Ghibli's Little Sigh of Farewell: Timothy Brayton on WHEN MARNIE WAS THERE

September 2, 2015 - 11:23am
Posted by Jim Healy

This essay on what might be the final feature film release from Studio Ghibli, When Marnie Was There, was written by Timothy Brayton, first year Graduate Student in the Department of Communication Arts at UW Madison. When Marnie Was There screens twice on Saturday, September 5 in the Cinematheque's regular venue, 4070 Vilas Hall. The 2 p.m. screening will feature an English language soundtrack, and the 7 p.m. screening will feature the original Japanese soundtrack with English subtitles.

By Timothy Brayton

The future of Japan's beloved Studio Ghibli, the animation company responsible for such features as Grave of the Fireflies (1988) and Spirited Away (2001), is greatly in doubt. While carefully avoiding any language that outright confirmed that it will never again produce new animated projects, following famed director Hayao Miyazaki's latest retirement (which he's already broken to start work on a new short), Studio Ghibli has shut itself down as a production house for the moment, with no real indication that it will ever restart.

It thus makes tentative sense to call When Marnie Was There, based on a 1967 book by British children's author Joan G. Robinson, the last Studio Ghibli film. That would be a tremendous weight for any single project to bear, even ones as grand in ambition and grave in tone as Miyazaki's The Wind Rises (2013) or fellow studio co-founder Isao Takahata's The Tale of the Princess Kaguya (2013), both meant as their celebrated director's culminating artistic statements. When Marnie Was There has no such pretension to self-aware importance or career summation; it is only the second film directed by Hiromasa Yonebayashi, a Studio Ghibli animator who took on the job of providing the capstone to one of the most beloved studio filmographies in the modern world only through an accident of timing.

That's exactly as it should be, perhaps. The unifying characteristic of most of the studio's films, the one that separates it not just from the Hollywood animation industry but even from most of its Japanese competitors, is the smallness and domesticity of so many of its stories. Famously, Studio Ghibli's stories frequently contain no real villains, just misunderstood anti-heroes at worst, and this means that they are rarely driven by strong external conflict. Beyond the high fantasy of the Miyazaki "greatest hits" that have largely defined the American perception of the studio's work, their films are more often than not tiny humanistic stories set in a single close community, even just a single household: the country home and woods of Miyazaki's My Neighbor Totoro (1988), the quiet suburbs of Yoshifumi Kondo's Whisper of the Heart (1995) and Goro Miyazaki's From Up on Poppy Hill (2011), and not least the family home as infinite fantasy playground in Yonebayashi's own The Secret World of Arietty (2010).

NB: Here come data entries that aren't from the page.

(** The index an operand of shape [s] is read at, for the index [idx] of the
    broadcast result: the trailing [length s] coordinates, with 0 wherever
    the operand has size 1. *)
Definition operand_index (s idx : list nat) : list nat :=
  zip_with (fun d i => if (d =? 1)%nat then O else i) s
           (drop (length idx - length s) idx).

Definition tf_binop (f : Q -> Q -> Q) (a b : tensor) : option tensor :=
  match broadcast_shape (shape a) (shape b) with
  | Some s =>
      Some (Tensor s (fun idx =>
              f (elem a (operand_index (shape a) idx))
                (elem b (operand_index (shape b) idx))))
  | None => None
  end.

Definition tf_add := tf_binop Qplus.
Definition tf_sub := tf_binop Qminus.
Definition tf_mul := tf_binop Qmult.
Definition tf_div := tf_binop Qdiv.
Definition tf_maximum := tf_binop Qmax.

Definition tf_map (f : Q -> Q) (t : tensor) : tensor :=
  Tensor (shape t) (fun idx => f (elem t idx)).

Definition tf_square : tensor -> tensor := tf_map (fun x => x * x).

(** [tf.pow(x, -n)] for a positive integer [n]. *)
Definition tf_pow_neg (n : positive) : tensor -> tensor :=
  tf_map (fun x => / (x ^ Zpos n)).

(** *** Reductions *)

Fixpoint sum_upto (n : nat) (f : nat -> Q) : Q :=
  match n with
  | O => 0
  | S m => sum_upto m f + f m
  end.

Definition insert_at (k j : nat) (idx : list nat) : list nat :=
  take k idx ++ j :: drop k idx.

Definition remove_at (k : nat) (s : list nat) : list nat :=
  take k s ++ drop (S k) s.

(** [tf.reduce_sum(x, axis=[k])]. *)
Definition reduce_sum_axis (k : nat) (t : tensor) : tensor :=
  Tensor (remove_at k (shape t))
         (fun idx => sum_upto (nth k (shape t) 1%nat)
                              (fun j => elem t (insert_at k j idx))).

(** [tf.reduce_sum(x, axis=axes)], [axes] increasing: the last axis first, so
    that the remaining axis numbers stay valid. *)
Definition tf_reduce_sum (axes : list nat) (t : tensor) : tensor :=
  fold_right reduce_sum_axis t axes.

Definition numel (s : list nat) : nat := fold_right Nat.mul 1%nat s.

Definition all_axes (t : tensor) : list nat := seq 0 (length (shape t)).

(** [tf.reduce_mean(x)] over every axis. *)
Definition tf_reduce_mean (t : tensor) : tensor :=
  tf_map (fun x => x / inject_Z (Z.of_nat (numel (shape t))))
         (tf_reduce_sum (all_axes t) t).

(** [tf.reduce_mean(x, axis=[0])]. *)
Definition tf_reduce_mean_axis0 (t : tensor) : tensor :=
  tf_map (fun x => x / inject_Z (Z.of_nat (nth 0 (shape t) 1%nat)))
         (reduce_sum_axis 0 t).

(** *** Shape changes *)

(** The index of [t] behind the index [idx] of [tf.squeeze(t)]: a 0 is put
    back at every dimension of size 1. *)
Fixpoint unsqueeze_index (s idx : list nat) : list nat :=
  match s with
  | [] => []
  | d :: s' =>
      if (d =? 1)%nat then O :: unsqueeze_index s' idx
      else match idx with
           | [] => O :: unsqueeze_index s' []
           | i :: idx' => i :: unsqueeze_index s' idx'
           end
  end.

Definition tf_squeeze (t : tensor) : tensor :=
  Tensor (filter (fun d => d <> 1%nat) (shape t))
         (fun idx => elem t (unsqueeze_index (shape t) idx)).

(** Row-major position of an index, and the index at a position. *)
Fixpoint flat_index (s idx : list nat) : nat :=
  match s, idx with
  | d :: s', i :: idx' => (i * numel s' + flat_index s' idx')%nat
  | _, _ => O
  end.

Fixpoint unflat_index (s : list nat) (p : nat) : list nat :=
  match s with
  | [] => []
  | d :: s' => (p / numel s')%nat :: unflat_index s' (p mod numel s')%nat
  end.

(** [tf.reshape(t, s)]; TensorFlow rejects a change of the element count. *)
Definition tf_reshape (s : list nat) (t : tensor) : option tensor :=
  if (numel s =? numel (shape t))%nat
  then Some (Tensor s (fun idx =>
               elem t (unflat_index (shape t) (flat_index s idx))))
  else None.

(** The [i]-th slice along axis 0, as [tf.map_fn] hands it to its function. *)
Definition slice0 (i : nat) (t : tensor) : tensor :=
  Tensor (drop 1 (shape t)) (fun idx => elem t (i :: idx)).

(** [tf.less(a, b)]: a tensor of booleans. *)
Record mask := Mask { mshape : list nat; test : list nat -> bool }.

Definition Qltb (x y : Q) : bool := if Qlt_le_dec x y then true else false.

Definition tf_less (a b : tensor) : option mask :=
  match broadcast_shape (shape a) (shape b) with
  | Some s =>
      Some (Mask s (fun idx =>
              Qltb (elem a (operand_index (shape a) idx))
                   (elem b (operand_index (shape b) idx))))
  | None => None
  end.

(** [tf.where(cond, x, y)], the three of one shape: elementwise choice. *)
Definition tf_where (c : mask) (x y : tensor) : tensor :=
  Tensor (mshape c)
         (fun idx => if test c idx then elem x idx else elem y idx).

End Tensor.

Import Tensor.

(** ** Python exceptions and results *)

Inductive exn :=
| KeyboardInterrupt
| SystemExit
| AssertionError (msg : string)
| ZeroDivisionError
| ValueError
| OverflowError
| AttributeError
| RuntimeError (msg : string).

(** [isinstance(e, Exception)]: what [except Exception] catches.
    [KeyboardInterrupt] and [SystemExit] derive from [BaseException] only. *)
Definition is_Exception (e : exn) : bool :=
  match e with
  | KeyboardInterrupt | SystemExit => false
  | _ => true
  end.

Definition is_KeyboardInterrupt (e : exn) : bool :=
  match e with
  | KeyboardInterrupt => true
  | _ => false
  end.

Inductive result (A : Type) :=
| Ok (a : A)
| Raise (e : exn).
Arguments Ok {A} a.
Arguments Raise {A} e.

Definition rbind {A B} (r : result A) (k : A -> result B) : result B :=
  match r with
  | Ok a => k a
  | Raise e => Raise e
  end.

(** TensorFlow raises [ValueError] on shapes that do not fit. *)
Definition shaped {A} (o : option A) : result A :=
  match o with
  | Some a => Ok a
  | None => Raise ValueError
  end.

Declare Scope result_scope.
Delimit Scope result_scope with result.
Notation "'let+' x := r 'in' k" := (rbind r (fun x => k))
  (at level 10, x name, r at level 100, k at level 200) : result_scope.
Notation "'let+' x :=? o 'in' k" := (rbind (shaped o) (fun x => k))
  (at level 10, x name, o at level 100, k at level 200) : result_scope.

(** Python's [a / b] on floats. *)
Definition py_truediv (a b : Q) : result Q :=
  if Qeq_bool b 0 then Raise ZeroDivisionError else Ok (a / b).

(** Python's [a // b] and [a % b] on ints (floor division; [Z.div] and
    [Z.modulo] round the same way for a non-zero divisor). *)
Definition py_floordiv (a b : Z) : result Z :=
  if (b =? 0)%Z then Raise ZeroDivisionError else Ok (a / b)%Z.

Definition py_mod (a b : Z) : result Z :=
  if (b =? 0)%Z then Raise ZeroDivisionError else Ok (a mod b)%Z.

(** [np.zeros(dims)]: the shape of the new array; a negative dimension is
    refused. *)
Definition np_zeros (dims : list Z) : result (list nat) :=
  if forallb (fun d => 0 <=? d)%Z dims
  then Ok (map Z.to_nat dims)
  else Raise ValueError.

(** The length of [a[lo:hi]] for an axis of length [n]: a negative bound
    counts from the end, and both are clipped to the axis. *)
Definition py_slice_len (n : nat) (lo hi : Z) : nat :=
  let clip i := (if i <? 0 then Z.max (i + Z.of_nat n) 0
                 else Z.min i (Z.of_nat n))%Z in
  Z.to_nat (clip hi - clip lo).

(** [a[lo:hi] = v] for an array [a] of shape [n :: rest] and a value of shape
    [v] of the same rank: [v] has to broadcast to the shape of the slice. *)
Definition np_assign_slice (n : nat) (rest : list nat) (lo hi : Z)
    (v : list nat) : result unit :=
  let target := py_slice_len n lo hi :: rest in
  if decide (broadcast_shape v target = Some target)
  then Ok tt
  else Raise ValueError.

(** [np.mod(a, b)] on ints: 0 (and a warning) for a zero divisor. *)
Definition np_mod (a b : Z) : Z :=
  if (b =? 0)%Z then 0%Z else (a mod b)%Z.

(** [range(n)] runs [n] times, and not at all for [n <= 0]. *)
Definition range_len (n : Z) : nat := Z.to_nat n.

(** Substring test, Python's [needle in s] on strings. *)
Fixpoint contains (needle s : string) : bool :=
  String.prefix needle s ||
  match s with
  | EmptyString => false
  | String _ s' => contains needle s'
  end.

(** ** Configuration: the arguments of [DCGAN.__init__] *)

Record config := Config {
  batch_size : nat;
  sample_num : nat;
  output_height : nat;
  output_width : nat;
  y_dim : option nat;
  z_dim : nat;
  c_dim : nat;
  gan_method : string;
  lipschitz_penalty : Q;
  gradient_penalty : Q;
  optimize_penalty : bool;
  calculate_slope : bool;
  discriminator_batch_norm : bool;
  counter_start : Z;
  fid_n_samples : Z;
  fid_sample_batchsize : Z;
  fid_batch_size : Z;
  num_discriminator_updates : Z;
  load_checkpoint : bool
}.

(** The defaults of [__init__]. *)
Definition default_config : config := {|
  batch_size := 64; sample_num := 64;
  output_height := 64; output_width := 64;
  y_dim := None; z_dim := 100; c_dim := 3;
  gan_method := "regular_gan";
  lipschitz_penalty := 1 # 10;
  gradient_penalty := 1 # 10;
  optimize_penalty := false;
  calculate_slope := true;
  discriminator_batch_norm := true;
  counter_start := 0;
  fid_n_samples := 10000;
  fid_sample_batchsize := 5000;
  fid_batch_size := 500;
  num_discriminator_updates := 1;
  load_checkpoint := false
|}.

Both of these traits - muted or even non-existent conflict; cozy little storybook settings - are on full display in When Marnie Was There, which can be roughly but fairly summarized as "a lonely girl reluctantly goes to a seaside town for her health, and makes her first-ever friend." There are complications built onto that slender frame, of course: it's clear early on that the film is some manner of ghost story, and must contain melodramatic elements ranging from a sudden storm to a shocking reveal in its final acts. Those things aren't the focus, though. This is above all things a character study of a very complex, well-realized young woman (another Ghibli trademark: psychologically detailed girls or young woman as protagonists, shaming not just American animation but the whole of the American film industry), suffering from without and within from the effects of social isolation. The lonely, sad-eyed Anna (voiced by Hailee Steinfeld in the film's English version, Sara Takatsuki in Japanese) is a penetrating enough depiction of childhood depression to make the film troubling and even upsetting in patches. She's strongly drawn in a particularly subdued version of the Ghibli house style that makes her shifting internal strife and happiness far more affecting than the slight-unto-inconsequential mechanics of the plot itself, taking her place proudly among the ranks of the studio's fullest, richest female characters.

As a piece of animation, When Marnie Was There is no less a worthy successor to the Studio Ghibli name than as a character study. The intense focus on realistic emotions translates into an equally realistic visual style, which to American eyes might seem like an odd fit for animation, but any doubt that When Marnie Was There uses the medium well is quickly dispelled. The film’s style, especially its lush backgrounds and summery lighting, resembles a series of oil paintings, right down to the preference for landscapes situating the characters as small objects in a larger world. The classical aesthetic draws out the nostalgia inherent in having such a quiet, old-fashioned story as the film’s spine, giving the film a reflective, timeless quality. Stylistically, the Studio Ghibli film it most resembles is Whisper of the Heart, but the focus on providing lavish backgrounds to envelope the human figures is common to many of the studio’s earlier works.

It may well turn out to be the case that history will regard When Marnie Was There as a disappointingly minor finale for one of the artistic giants in the world of animation. But in this moment, its quiet smallness feels exactly right; a little sigh of farewell, no big fireworks or grandiose statements, from a company that was never given to florid drama when a tiny gesture would work better.